The paper tackles motion prediction for autonomous robots by proposing R-Pred, a two-stage method that refines trajectory proposals using tube-query scene attention and proposal-level interaction attention, achieving state-of-the-art performance in some benchmark categories on Argoverse and nuScenes datasets.
Predicting the future motion of dynamic agents is of paramount importance to ensuring safety and assessing risks in motion planning for autonomous robots. In this study, we propose a two-stage motion prediction method, called R-Pred, designed to effectively utilize both scene and interaction context using a cascade of the initial trajectory proposal and trajectory refinement networks.

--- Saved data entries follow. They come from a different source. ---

Definition DnsRR_parse (s : string) : option DnsRR :=
  let line := str_trim s in
  if String.eqb line "" then None else
  let toks := List.filter nonempty (splitn_whitespace 5 line) in
  match toks with
  | t0 :: t1 :: t2 :: rest =>
    let upper0 := to_ascii_uppercase t0 in
    if decide (upper0 ∈ known_types) then
      Some (mkDnsRR (trim_end_char 46 t1) "IN" upper0 (join " " (t2 :: rest)) None)
    else
    let '(ttl, idx) := match parse_u32 t1 with Some n => (Some n, 2%nat) | None => (None, 1%nat) end in
    let idx := match toks !! idx with
               | Some t => if eq_ignore_ascii_case t "IN" then S idx else idx
               | None => idx
               end in
    if (length toks <=? idx + 1)%nat then None else
    Some (mkDnsRR (trim_end_char 46 t0) "IN" (to_ascii_uppercase (default "" (toks !! idx)))
            (join " " (drop (idx + 1) toks)) ttl)
  | _ => None
  end.
End Text.

Record PredefinedResponse : Type := mkPredefinedResponse {
  pr_rcode : option PreRcode;
  pr_answer : list DnsRR;
  pr_ns : list DnsRR;
  pr_extra : list DnsRR
}.
Definition PredefinedResponse_default : PredefinedResponse := mkPredefinedResponse None [] [] [].

Definition answer_ips `{StrCase, NetText} (p : PredefinedResponse) : list IpAddr :=
  omap (fun r => if decide (rr_rtype r ∈ ["A"; "AAAA"]) then parse_ip (str_trim (rr_data r)) else None)
    (pr_answer p).

Section Policy.
Context `{IpNetLib}.

Record QueryOptions : Type := mkQueryOptions {
  qo_disable_cache : bool;
  qo_disable_optimistic_cache : bool;
  qo_rewrite_ttl : option Z;
  qo_client_subnet : option IpNet;
  qo_strategy : option GroupStrategy
}.
Definition QueryOptions_default : QueryOptions := mkQueryOptions false false None None None.

Inductive DnsAction : Type :=
| DReject (o : RejectOptions)
| DAccept (ips : list IpAddr)
| DDirect (group : string)
| DProxy (group : string)
| DFake
| DRoute (server : string) (opts : QueryOptions)
| DEvaluate (server : string) (opts : QueryOptions)
| DRespond
| DPredefined (p : PredefinedResponse).

Definition is_terminal (a : DnsAction) : bool := match a with DEvaluate _ _ => false | _ => true end.

Inductive HostMatch : Type :=
| HDomain (d : string)
| HSuffix (s : string)
| HKeyword (k : string)
| HAny
| HSet (name : string)
| HResponseIpCidr (cidr : IpNet)
| HNot (m : HostMatch)
| HOr (l : list HostMatch)
| HAnd (l : list HostMatch).

Record PolicyRule : Type := mkPolicyRule {
  pl_matcher : HostMatch;
  pl_action : DnsAction;
  pl_source : string
}.

Record EvalContext : Type := mkEvalContext {
  ec_saved_response : option (list IpAddr);
  ec_saved_opts : option QueryOptions
}.
Definition EvalContext_default : EvalContext := mkEvalContext None None.

(** [RulesetIndex::get(name)] and [RulesetMatcher::matches(host, ip, None, None)] *)
Definition RulesetView : Type := string -> option (string -> option IpAddr -> bool).

(** ** Matching a host *)
Section Match.
Context `{StrCase}.

Definition matches_suffix (s host : string) : bool :=
  let s := to_lowercase (trim_start_char 46 s) in
  String.eqb host s || ends_with (str_bytes host) (str_bytes ("." +:+ s)).

Fixpoint matches (m : HostMatch) (host : string) (ctx : EvalContext) (idx : option RulesetView) : bool :=
  match m with
  | HAny => true
  | HDomain d => String.eqb host (to_lowercase d)
  | HSuffix s => matches_suffix s host
  | HKeyword k => str_contains host (to_lowercase k)
  | HSet name =>
    match idx with
    | Some i => match i name with Some rs => rs host None | None => false end
    | None => false
    end
  | HResponseIpCidr cidr =>
    match ec_saved_response ctx with
    | Some ips => existsb (net_contains cidr) ips
    | None => false
    end
  | HNot inner => negb (matches inner host ctx idx)
  | HOr list => existsb (fun m => matches m host ctx idx) list
  | HAnd list => forallb (fun m => matches m host ctx idx) list
  end.
End Match.

(** ** The reject throttle: per rule, the start of the window and the count *)
Record RejectThrottle : Type := mkRejectThrottle {
  rt_counts : gmap string (Z * Z);
  rt_window : Z;
  rt_threshold : Z
}.
Definition RejectThrottle_new (window threshold : Z) : RejectThrottle := mkRejectThrottle ∅ window threshold.
Definition RejectThrottle_default : RejectThrottle := RejectThrottle_new 30000 50.

Definition with_counts (t : RejectThrottle) (m : gmap string (Z * Z)) : RejectThrottle :=
  mkRejectThrottle m (rt_window t) (rt_threshold t).

Definition record_should_drop (t : RejectThrottle) (rule_source : string) (now : Z) : bool * RejectThrottle :=
  let '(start, count) := default (now, 0) (rt_counts t !! rule_source) in
  if rt_window t <? duration_since now start then
    (false, with_counts t (<[rule_source := (now, 1)]> (rt_counts t)))
  else
    let count := saturating_add 32 count 1 in
    (rt_threshold t <=? count, with_counts t (<[rule_source := (start, count)]> (rt_counts t))).

Definition throttle_reset (t : RejectThrottle) (rule_source : string) : RejectThrottle :=
  with_counts t (delete rule_source (rt_counts t)).

Definition apply_reject_throttle (t : RejectThrottle) (opts : RejectOptions) (rule_source : string) (now : Z)
  : RejectMethod * RejectThrottle :=
  if bool_decide (ro_method opts = RejDrop) || ro_no_drop opts then (ro_method opts, t) else
  let '(drop, t) := record_should_drop t rule_source now in
  (if drop then RejDrop else RejDefault, t).
(* ===== verification/DnsInstances.v ===== *)
(** * Concrete instances for the resolver files

    CIDR texts of both families and a debug text of YAML values, with which the witnesses
    of the resolver's files evaluate; they satisfy the laws of [IpNetText]. *)

From stdpp Require Import base list gmap strings numbers option.
From S2P Require Import Prelude Text Net Instances DnsGroup DnsPolicy.
Import Concrete.

(** The text before and after the last slash. *)
Fixpoint split_last (c : Z) (l : list Z) : option (list Z * list Z) :=
  match l with
  | [] => None
  | x :: l' =>
    match split_last c l' with
    | Some (a, b) => Some (x :: a, b)
    | None => if x =? c then Some ([], l') else None
    end
  end.

Lemma split_last_none c l : c ∉ l -> split_last c l = None.
Proof.
  induction l as [|x l IH]; intros Hn; [done|]. cbn. rewrite IH by (intros ?; apply Hn; by right).
  by rewrite (proj2 (Z.eqb_neq x c)) by (intros ->; apply Hn; left).
Qed.

Lemma split_last_app c a b : c ∉ b -> split_last c (a ++ c :: b) = Some (a, b).
Proof.
  intros Hb. induction a as [|x a IH]; cbn; [by rewrite split_last_none, Z.eqb_refl|]. by rewrite IH.
Qed.

Definition cidr_of (ip : IpAddr) (bits : Z) : option IpNet :=
  match ip with
  | V4 a => (@Net4 cidr_nets) <$> mk_cidr 32 (a / 2 ^ (32 - bits)) (32 - bits)
  | V6 a => (@Net6 cidr_nets) <$> mk_cidr 128 (a / 2 ^ (128 - bits)) (128 - bits)
  end.

Definition parse_net (s : string) : option IpNet :=
  '(a, b) ← split_last 47 (str_bytes s);
  ip ← parse_ip (str_of_bytes a);
  bits ← parse_u8 (str_of_bytes b);
  cidr_of ip bits.

Lemma mk_cidr_host w a : 0 <= a < 2 ^ w -> is_Some (mk_cidr w a 0).
Proof.
  intros Ha. unfold mk_cidr. destruct (Sumbool.sumbool_of_bool _) as [E|E]; [by eexists|].
  exfalso. rewrite Z.pow_0_r, Z.mul_1_r in E.
  rewrite !andb_false_iff in E. lia.
Qed.

#[export] Instance ip_net_text : IpNetText.
Proof.
  refine {| net_parse := parse_net |}. intros ip Hip. unfold parse_net.
  assert (Hs : forall suffix, 47 ∉ str_bytes suffix ->
    split_last 47 (str_bytes (show_ip ip +:+ ("/" +:+ suffix))) = Some (str_bytes (show_ip ip), str_bytes suffix)).
  { intros suffix Hn. rewrite str_bytes_app, (str_bytes_app "/"). by apply split_last_app. }
  destruct ip as [a|a].
  - change (if is_ipv4 (V4 a) then "/32" else "/128") with ("/" +:+ "32"). rewrite (Hs "32") by (apply (bool_decide_unpack _); vm_compute; exact I). cbn [mbind option_bind].
    rewrite !str_of_str_bytes, parse_show_ip by done.
    change (parse_u8 "32") with (Some 32). cbn [mbind option_bind].
    unfold cidr_of. change (32 - 32) with 0. rewrite Z.pow_0_r, Z.div_1_r.
    destruct (mk_cidr_host 32 a Hip) as [n ->]. by eexists.
  - change (if is_ipv4 (V6 a) then "/32" else "/128") with ("/" +:+ "128"). rewrite (Hs "128") by (apply (bool_decide_unpack _); vm_compute; exact I). cbn [mbind option_bind].
    rewrite !str_of_str_bytes, parse_show_ip by done.
    change (parse_u8 "128") with (Some 128). cbn [mbind option_bind].
    unfold cidr_of. change (128 - 128) with 0. rewrite Z.pow_0_r, Z.div_1_r.
    destruct (mk_cidr_host 128 a Hip) as [n ->]. by eexists.
Defined.

#[export] Instance yaml_text : YamlText := {| yaml_debug _ := "yaml" |}.

Lemma ascii_lower_idem s : to_lowercase (to_lowercase s) = to_lowercase s.
Proof.
  cbn [to_lowercase ascii_case]. f_equal. rewrite str_bytes_of_bytes.
  - rewrite <- list_fmap_compose. apply list_fmap_ext. intros i c _. cbn. unfold in_range.
    destruct ((65 <=? c) && (c <=? 90)) eqn:E; [|by rewrite E].
    replace ((65 <=? c + 32) && (c + 32 <=? 90)) with false; [done|]. symmetry. apply andb_false_iff. lia.
  - apply list.Forall_forall. intros x Hx. apply list_elem_of_fmap in Hx as (c & -> & Hc).
    pose proof (str_bytes_ok s) as Hok. rewrite list.Forall_forall in Hok. specialize (Hok c Hc).
    unfold in_range, uint in *. destruct ((65 <=? c) && (c <=? 90)) eqn:E; [|done].
    apply andb_prop in E. change (2 ^ 8) with 256 in *. lia.
Qed.

(** ** Witnesses of the policy theorems *)
Module DnsPolicyWitness.

Definition throttle : RejectThrottle := RejectThrottle_new 30000 3.
Definition before : list (string * Z) := [("r", 100); ("other", 150); ("r", 200)].

Lemma reject_throttle_counts_witness :
  (record_should_drop (throttle_run throttle before) "r" 300).1 = true
  /\ let '(drop, t') := record_should_drop (throttle_run throttle before) "r" 300 in
     if duration_since 300 100 <=? rt_window throttle
     then drop = (rt_threshold throttle <=? len (rejects_of "r" before) + 1)
          /\ rt_counts t' !! "r" = Some (100, len (rejects_of "r" before) + 1)
     else drop = false /\ rt_counts t' !! "r" = Some (300, 1).
Proof.
  split; [vm_compute; reflexivity|].
  apply (reject_throttle_counts throttle "r" before 100 300); try (vm_compute; reflexivity).
  - repeat constructor; vm_compute; discriminate.
  - vm_compute. discriminate.
Defined.

Lemma direct_action_drops_options_witness :
  parse_rhs ("direct:" +:+ "cn-dns" +:+ "?" +:+ "ecs=1.2.3.0/24,ttl=60") = Some (DDirect "cn-dns")
  /\ parse_rhs ("route:" +:+ "cn-dns" +:+ "?" +:+ "ecs=1.2.3.0/24,ttl=60")
     = Some (DRoute "cn-dns" (parse_opts "ecs=1.2.3.0/24,ttl=60")).
Proof.
  apply (direct_action_drops_options "cn-dns" "ecs=1.2.3.0/24,ttl=60").
  - apply (bool_decide_unpack _). vm_compute. exact I.
  - intros pre Hpre. repeat (apply elem_of_cons in Hpre as [->|Hpre]; [vm_compute; reflexivity|]). by apply elem_of_nil in Hpre.
Defined.

Lemma parsed_rule :
  parse_rule_line "set:cn -> direct:cn-dns?ecs=1.2.3.0/24"
  = Some (mkPolicyRule (HSet "cn") (DDirect "cn-dns") "set:cn -> direct:cn-dns?ecs=1.2.3.0/24").
Proof. vm_compute. reflexivity. Qed.

(** The answer records of a predefined response. *)
Lemma parsed_predefined :
  (fun r => match pl_action r with DPredefined p => answer_ips p | _ => [] end)
    <$> parse_rule_line "foo.com -> predefined:NOERROR;A foo.com 1.2.3.4;foo.com. 60 IN A 1.2.3.5"
  = Some [V4 16909060; V4 16909061].
Proof. vm_compute. reflexivity. Qed.
End DnsPolicyWitness.
Definition build_domain_regex (v : string) : option RouteMatcher :=
  guarded (validate_mihomo_domain_regex v) (MDomainRegex v).
Definition build_domain_wildcard (v : string) : option RouteMatcher :=
  guarded (validate_wildcard v) (MDomainWildcard v).
Definition build_cidr (v : string) : option RouteMatcher := MCidr <$> normalize_classical_cidr v.
Definition build_src_cidr (v : string) : option RouteMatcher := MSrcCidr <$> normalize_classical_cidr v.

Definition parse_match_lhs (lhs : string) : option (list RouteMatcher) :=
  if decide (lhs = "home") then Some [MHome]
  else if decide (lhs = "cn") then Some [MCn]
  else if decide (lhs = "ads") then Some [MAds]
  else if decide (lhs ∈ ["any"; "*"; "final"; "default"]) then Some [MAny]
  else if str_starts_with lhs "domain:" then each (plain MDomain) (str_from 7 lhs)
  else if str_starts_with lhs "domain-suffix:" then each (plain MSuffix) (str_from 14 lhs)
  else if str_starts_with lhs "domain-regex:" then each build_domain_regex (str_from 13 lhs)
  else if str_starts_with lhs "domain-keyword:" then each (plain MKeyword) (str_from 15 lhs)
  else if str_starts_with lhs "keyword:" then each (plain MKeyword) (str_from 8 lhs)
  else if str_starts_with lhs "domain-wildcard:" then each build_domain_wildcard (str_from 16 lhs)
  else if str_starts_with lhs "suffix:" then each (plain MSuffix) (str_from 7 lhs)
  else if str_starts_with lhs "ip:" then each build_cidr (str_from 3 lhs)
  else if str_starts_with lhs "source-ip:" then each build_src_cidr (str_from 10 lhs)
  else if str_starts_with lhs "src-ip:" then each build_src_cidr (str_from 7 lhs)
  else if str_starts_with lhs "src-ip-cidr:" then each build_src_cidr (str_from 12 lhs)
  else if str_starts_with lhs "port:" then one (parse_classical_port (str_trim (str_from 5 lhs)))
  else if str_starts_with lhs "source-port:" then one (parse_classical_source_port (str_trim (str_from 12 lhs)))
  else if str_starts_with lhs "src-port:" then one (parse_classical_source_port (str_trim (str_from 9 lhs)))
  else if str_starts_with lhs "network:" then each (plain MNetwork) (str_from 8 lhs)
  else if str_starts_with lhs "process:" then each (plain MProcess) (str_from 8 lhs)
  else if str_starts_with lhs "process-path:" then each (plain MProcessPath) (str_from 13 lhs)
  else if str_starts_with lhs "set:" then each (plain MSet) (str_from 4 lhs)
  else if str_starts_with lhs "proto:" then each (plain MProto) (str_from 6 lhs)
  else if str_starts_with lhs "sni:" then each (plain MSuffix) (str_from 4 lhs)
  else if is_classical_lhs lhs then parse_classical_lhs lhs
  else Some [MService lhs].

The initial trajectory proposal network produces M trajectory proposals corresponding to the M modes of the future trajectory distribution. The trajectory refinement network enhances each of the M proposals using 1) tube-query scene attention (TQSA) and 2) proposal-level interaction attention (PIA) mechanisms. TQSA uses tube-queries to aggregate local scene context features pooled from proximity around trajectory proposals of interest. PIA further enhances the trajectory proposals by modeling inter-agent interactions using a group of trajectory proposals selected by their distances from neighboring agents. Our experiments conducted on Argoverse and nuScenes datasets demonstrate that the proposed refinement network provides significant performance improvements compared to the single-stage baseline and that R-Pred achieves state-of-the-art performance in some categories of the benchmarks.